前歯が前方に傾いている方、いわゆる出っ歯と言われる歯並びの場合はこの方法は使用できません。

ほんの少し歯を削る

歯と歯の間を専用の器械を使い削ってスペースを作る「ディスキング」という方法があります。

削る範囲としては片面0.25mm以内、両面0.5mm以内と決まりがあります。
1本だけディスキングをしてもほんの少しのスペースしか確保できませんが、全部の歯をディスキングすると前歯1本分ほどのスペースを作ることができると言われています。

このように、歯を抜かずにスペースを作る方法はありますが、この4つ方法を使用しても、スペースをどのくらい作ることができるかは個人差があります。
また、1つの方法ではあまり効果がなくても、これらの方法を組み合わせることによりスペースを作ることができます。

まとめ

矯正治療をするにあたり、歯を抜く場合と抜かない場合について、矯正歯科医師の判断基準を解説しました。

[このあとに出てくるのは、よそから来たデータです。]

(** ** Invariants of calls in one environment *)

Definition keeps_at {A} (e : Env) (I : DB → Prop) (m : M A) : Prop :=
  ∀ st, I (st_db st) → I (st_db (m e st).2).
Section keeps_at.
Context (e : Env) (I : DB → Prop).
Lemma keeps_at_reads {A} (m : M A) : reads m → keeps_at e I m.
Proof. intros Hm st Hi. specialize (Hm e st). unfold same, id in Hm. by rewrite Hm. Qed.
Lemma keeps_at_bind {A B} (m : M A) (k : A → M B) (P : A → Prop) :
  keeps_at e I m → (∀ st a st', I (st_db st) → m e st = (Ok a, st') → P a) →
  (∀ a, P a → keeps_at e I (k a)) → keeps_at e I (m ≫= k).
Proof.
  intros Hm HP Hk st Hi. unfold mbind, M_bind. specialize (Hm st Hi). specialize (HP st).
  destruct (m e st) as [[a|x] st1]; [|done]. by apply Hk; [eapply HP|].
Qed.
Lemma keeps_at_seq {A B} (m : M A) (k : A → M B) :
  keeps_at e I m → (∀ a, keeps_at e I (k a)) → keeps_at e I (m ≫= k).
Proof. intros Hm Hk. by apply (keeps_at_bind _ _ (λ _, True)). Qed.
Lemma keeps_at_then {A B} (m : M A) (k : A → M B) :
  reads m → (∀ a, keeps_at e I (k a)) → keeps_at e I (m ≫= k).
Proof. intros Hm. apply keeps_at_seq. by apply keeps_at_reads. Qed.
Lemma keeps_at_attempt {A} (m : M A) : keeps_at e I m → keeps_at e I (attempt m).
Proof. intros Hm st Hi. specialize (Hm st Hi). unfold attempt. by destruct (m e st). Qed.
(** A call that changes nothing when it fails. *)
Lemma keeps_at_clean {A} (m : M A) :
  clean m → (∀ st a st', I (st_db st) → m e st = (Ok a, st') → I (st_db st')) → keeps_at e I m.
Proof.
  intros Hc Hok st Hi. destruct (m e st) as [[a|x] st'] eqn:Hr; [by eapply Hok|].
  simpl. by rewrite (Hc _ _ _ _ Hr).
Qed.
End keeps_at.

(** ** The tables of policies *)

Definition policy_tables (db : DB) :=
  (acl_rules db, qos_rules db, blacklist_rules db, ip_groups db, ip_group_members db).
Lemma policy_tables_eq db db' : policy_tables db' = policy_tables db →
  acl_rules db' = acl_rules db ∧ qos_rules db' = qos_rules db ∧ blacklist_rules db' = blacklist_rules db ∧
  ip_groups db' = ip_groups db ∧ ip_group_members db' = ip_group_members db.
Proof. unfold policy_tables. intros Heq. by simplify_eq. Qed.

Lemma queue_command_policies k c p pr t : changes (same policy_tables) (queueAgentCommand k c p pr t).
Proof. unfold queueAgentCommand, insert_command. frames. Qed.
Lemma upsert_desired_policies t n v m : changes (same policy_tables) (upsertNodeDesiredState t n v m).
Proof. unfold upsertNodeDesiredState, NewDesiredStateVersion. frames. Qed.
Lemma create_delivery_policies d : changes (same policy_tables) (createPolicyDelivery d).
Proof. unfold createPolicyDelivery. frames. Qed.
Lemma superseded_policies req : changes (same policy_tables) (markSupersededPolicySyncsTx req).
Proof. unfold markSupersededPolicySyncsTx. cbv zeta. frames. Qed.
#[export] Hint Resolve queue_command_policies upsert_desired_policies create_delivery_policies
  superseded_policies : aria.
Lemma normalize_request_policies req : changes (same policy_tables) (normalizePolicySyncRequest req).
Proof. unfold normalizePolicySyncRequest, NewDesiredStateVersion. frames. Qed.
Lemma queue_sync_policies req : changes (same policy_tables) (queuePolicySyncTx req).
Proof. pose proof normalize_request_policies. unfold queuePolicySyncTx. frames. Qed.
Lemma audit_policies ev : changes (same policy_tables) (CreateAuditEvent ev).
Proof. unfold CreateAuditEvent, insert_audit_event. frames. Qed.
Lemma build_request_policies node d a r n m :
  changes (same policy_tables) (buildPolicySyncRequest node d a r n m).
Proof. unfold buildPolicySyncRequest, NewDesiredStateVersion. cbv zeta. frames. Qed.
#[export] Hint Resolve queue_sync_policies audit_policies build_request_policies
  normalize_request_policies : aria.
Lemma queued_audit_policies req cmd : changes (same policy_tables) (recordCommandQueuedAudit req cmd).
Proof. unfold recordCommandQueuedAudit. chg. Qed.
Lemma summary_policies node : changes (same policy_tables) (buildNodeOperationsSummary node).
Proof.
  unfold buildNodeOperationsSummary, CountIncompleteAgentCommands, GetLastAgentCommand, GetNodeControlState.
  frames.
Qed.
#[export] Hint Resolve queued_audit_policies summary_policies : aria.
Lemma answer_policies node d a r n di dl p : changes (same policy_tables) (answer node d a r n di dl p).
Proof. unfold answer, recordPolicyChangedAudit. cbv zeta. chg. Qed.
#[export] Hint Resolve answer_policies : aria.

(** Whether blacklist rules without a network are let through. *)
Class BlanksAllowed := blanks_allowed : bool.

Section machine.
Context `{CidrTextLaws} `{Sha256} `{BlanksAllowed}.

(** ** The invariant *)

(** A group a rule of the tenant may refer to. *)
Definition ref_in (t : UUID) (ref : NullUUID) (db : DB) : Prop :=
  match ref with Some g => group_in t g db | None => True end.
(** A source or destination rule whose network is NULL, which the compiler refuses. *)
Definition blank (r : BlacklistRow) : Prop := br_scope r ∈ ["src"; "dst"] ∧ br_cidr r = None.
Record policies_ok (db : DB) : Prop := {
  po_groups : groups_ok db;
  po_acl id r : acl_rules db !! id = Some r → acl_compiles id r ∧
    ref_in (ar_tenant_id r) (ar_src_group_id r) db ∧ ref_in (ar_tenant_id r) (ar_dst_group_id r) db;
  po_qos id r : qos_rules db !! id = Some r → qos_compiles id r ∧ 0 < qr_bandwidth_mbps r ∧
    ref_in (qr_tenant_id r) (qr_group_id r) db;
  po_blacklist id r : blacklist_rules db !! id = Some r →
    blacklist_compiles id r ∨ blanks_allowed = true ∧ blank r;
}.

Lemma groups_ok_same db db' : ip_groups db' = ip_groups db → ip_group_members db' = ip_group_members db →
  groups_ok db → groups_ok db'.
Proof. intros Hg Hm Hok. constructor; rewrite ?Hg, ?Hm; apply Hok. Qed.
Lemma group_in_same db db' t g : ip_groups db' = ip_groups db → group_in t g db → group_in t g db'.
Proof. unfold group_in. by intros ->. Qed.
(** Groups grow and rules stay. *)
Definition kept (db db' : DB) : Prop :=
  (∀ t g, group_in t g db → group_in t g db') ∧ acl_rules db' = acl_rules db ∧
  qos_rules db' = qos_rules db ∧ blacklist_rules db' = blacklist_rules db.
#[export] Instance kept_preorder : PreOrder kept.
Proof.
  split; [done|]. intros a b c (K1 & K2 & K3 & K4) (K5 & K6 & K7 & K8).
  split_and!; [auto|congruence..].
Qed.
Lemma kept_same db db' : policy_tables db' = policy_tables db → kept db db'.
Proof.
  intros (? & ? & ? & Hg & ?)%policy_tables_eq. split_and!; try done. intros t g. by apply group_in_same.
Qed.
Lemma kept_ref db db' t ref : kept db db' → ref_in t ref db → ref_in t ref db'.
Proof. intros [Hk _]. destruct ref; [apply Hk|done]. Qed.
Lemma kept_ok db db' : kept db db' → groups_ok db' → policies_ok db → policies_ok db'.
Proof.
  intros Hk Hg [_ Ha Hq Hb]. pose proof Hk as (_ & Ea & Eq & Eb). constructor; rewrite ?Ea, ?Eq, ?Eb; [done|..|done].
  - intros id r (Hc & Hs & Hd)%Ha. split_and!; [done|by eapply kept_ref..].
  - intros id r (Hc & Hbw & Hr)%Hq. split_and!; [done|done|by eapply kept_ref].
Qed.
Lemma policies_ok_same db db' : policy_tables db' = policy_tables db → policies_ok db → policies_ok db'.
Proof.
  intros Hs Hok. pose proof Hs as (_ & _ & _ & Hg & Hm)%policy_tables_eq.
  apply (kept_ok db); [by apply kept_same|by apply (groups_ok_same db), Hok|done].
Qed.
Lemma keeps_at_tables e {A} (m : M A) : changes (same policy_tables) m → keeps_at e policies_ok m.
Proof. intros Hm st. apply policies_ok_same, Hm. Qed.

(** ** A transaction around a change of policy *)

Lemma transactional_keeps e node domain action message mutate :
  (∀ st a st', policies_ok (st_db st) → mutate e st = (Ok a, st') → policies_ok (st_db st')) →
  keeps_at e policies_ok (writeTransactionalPolicyMutationSuccess node domain action message mutate).
Proof.
  intros Hm. apply keeps_at_clean; [apply clean_transactional|]. intros st p st' Hok Hr.
  unfold writeTransactionalPolicyMutationSuccess in Hr.
  apply bind_ok in Hr as (? & st1 & Hreq & Hr).
  pose proof (require_policy_node_reads (same policy_tables) node e st) as S1. rewrite Hreq in S1.
  apply bind_ok in Hr as (r & st2 & Hmut & Hr). apply attempt_ok in Hmut.
  destruct r as [[result [[data ref] name]]|[]]; try done.
  match type of Hr with ?m _ _ = _ => pose proof (answer_policies node domain action ref name
    (policySyncDispatch result) (sr_Delivery result) data e st2) as S4 end. rewrite Hr in S4.
  apply (policies_ok_same _ _ S4). unfold mutate_and_queue in Hmut.
  apply bind_ok in Hmut as ([[req a] res] & st3 & Htx & Hmut).
  apply bind_ok in Hmut as (? & st4 & Haud & Hmut). injection Hmut as <- -> <-.
  pose proof (queued_audit_policies req (sr_Command res) e st3) as S3. rewrite Haud in S3.
  apply (policies_ok_same _ _ S3).
  apply tx_ok in Htx as (st5 & [[Hb Hdb]|[Hb _]]).
  2: { apply bind_ok in Hb as ([? ?] & ? & _ & Hb). apply bind_ok in Hb as (? & ? & _ & Hb). discriminate Hb. }
  rewrite Hdb. apply bind_ok in Hb as ([req' b] & st6 & Hmu & Hb). apply bind_ok in Hb as (q & st7 & Hq & Hb).
  injection Hb as -> -> -> <-. pose proof (queue_sync_policies req e st6) as S2. rewrite Hq in S2.
  apply (policies_ok_same _ _ S2).
  apply bind_ok in Hmu as ([[[rq da] re] na] & st8 & Hmr & Hmu). injection Hmu as <- _ _ _ <-.
  unfold mutation_request in Hmr. apply bind_ok in Hmr as ([da' me] & st9 & Hmutate & Hmr).
  destruct (inferPolicyDeliveryIdentity da' me) as [re' na'].
  apply bind_ok in Hmr as (req9 & st10 & Hbuild & Hmr). injection Hmr as _ _ _ _ <-.
  pose proof (build_request_policies node domain action re' na' me e st9) as S0. rewrite Hbuild in S0.
  apply (policies_ok_same _ _ S0). eapply Hm; [|done]. exact (policies_ok_same _ _ S1 Hok).
Qed.
(* ===== verification/PolicyRequestsSpec.v ===== *)
(** * Requests keep the policies well formed

    Each request that changes rules or groups keeps [policies_ok]; after any run of
    them the snapshot of every node compiles. *)

From S2P Require Import Prelude GoStr Netip NetipText Records PolicyConflict CidrColumn Store Events Tokens ControlState AgentCommands PolicySync CommandLifecycle PolicySnapshot PolicySnapshotSpec Nodes NodesSpec IPGroups IPGroupsSpec PolicyRules Routes RuntimeAuth Sessions Access AccessSpec Dispatch PolicyValidation PolicyAdmin GroupAdmin NodeAdmin AgentSync PolicyAdminSpec PolicyMachineSpec.

Open Scope Z_scope.

(** ** Checks that passed *)

Lemma validation_ok r e st u st' :
  writePolicyValidationError r e st = (Ok u, st') → is_ok r = true ∧ st' = st.
Proof. unfold writePolicyValidationError. destruct r; [|done]. by intros [= _ <-]. Qed.
Lemma check_acl_fields_ok rule e st u st' :
  check_acl_fields rule e st = (Ok u, st') → is_ok (normalizeACLAction (a_Action rule)) = true →
  acl_checked rule = true.
Proof.
  unfold check_acl_fields, acl_checked. intros Hr Ha.
  apply bind_ok in Hr as (? & st1 & [H1 ->]%validation_ok & Hr).
  apply bind_ok in Hr as (? & st2 & [H2 ->]%validation_ok & Hr).
  apply bind_ok in Hr as (? & st3 & [H3 ->]%validation_ok & Hr). by rewrite Ha, H1, H2, H3.
Qed.
Lemma action_ok_normal a : action_ok a = true → is_ok (normalizeACLAction a) = true.
Proof.
  unfold action_ok. intros Ha%one_of_spec.
  by repeat (apply elem_of_cons in Ha as [-> |Ha]); [| |apply elem_of_nil in Ha].
Qed.

Section requests.
Context `{CidrTextLaws} `{Sha256} `{BlanksAllowed} (uuid_Parse : string → option UUID) (enforcement : string).

Lemma load_ref_reads (R : DB → DB → Prop) `{!PreOrder R} t ref cache : changes R (load_ref t ref cache).
Proof. pose proof (get_group_reads R). unfold load_ref, loadPolicyGroupCached. chg. Qed.
Lemma hydrate_acls_reads (R : DB → DB → Prop) `{!PreOrder R} t cache rules : changes R (hydrate_acls t cache rules).
Proof.
  revert cache. pose proof (load_ref_reads R).
  induction rules as [|r rules IH]; intros cache; cbn [hydrate_acls]; cbv zeta; chg.
Qed.
Lemma hydrate_qoss_reads (R : DB → DB → Prop) `{!PreOrder R} t cache rules : changes R (hydrate_qoss t cache rules).
Proof.
  revert cache. pose proof (load_ref_reads R).
  induction rules as [|r rules IH]; intros cache; cbn [hydrate_qoss]; cbv zeta; chg.
Qed.
#[local] Hint Resolve hydrate_acls_reads hydrate_qoss_reads : aria.
Lemma acl_conflict_reads (R : DB → DB → Prop) `{!PreOrder R} t n c id : changes R (acl_conflict_check t n c id).
Proof.
  unfold acl_conflict_check, ListTenantNodeACLRules, listTenantNodeACLRules, hydrateACLRuleGroups. chg.
Qed.
Lemma qos_conflict_reads (R : DB → DB → Prop) `{!PreOrder R} t n c id : changes R (qos_conflict_check t n c id).
Proof.
  unfold qos_conflict_check, ListTenantNodeQoSRules, listTenantNodeQoSRules, hydrateQoSRuleGroups. chg.
Qed.
(** A successful step that changes nothing. *)
Lemma reads_db {A} (m : M A) e st a st' :
  (∀ R : DB → DB → Prop, PreOrder R → changes R m) → m e st = (Ok a, st') → st_db st' = st_db st.
Proof. intros Hm Hr. pose proof (Hm (same id) _ e st) as Hs. by rewrite Hr in Hs. Qed.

歯を抜くかどうかは、どの程度のスペースが必要なのか、歯を抜く以外の方法はないのか、また見た目だけでなく噛み合わせや将来的な問題が出てこないか、後戻りを少なくできるかなど、様々な観点から検討しているのです。

もちろん、抜歯をしないで矯正したいといったご自身の希望を伝えることは大切です。
ですが、専門家である矯正歯科医師は患者さんの口腔状態を総合的に捉え、抜歯を含めて患者さんにとって最適な矯正治療は何かと判断しています。

矯正治療を成功させるには、笑った時の見た目、口元の様子など、ご自身が気になる部分をしっかりドクターと一緒に確認し、歯を抜くかどうかにこだわるのではなく、ご自身にとって最適な治療を選択をすることが大切です。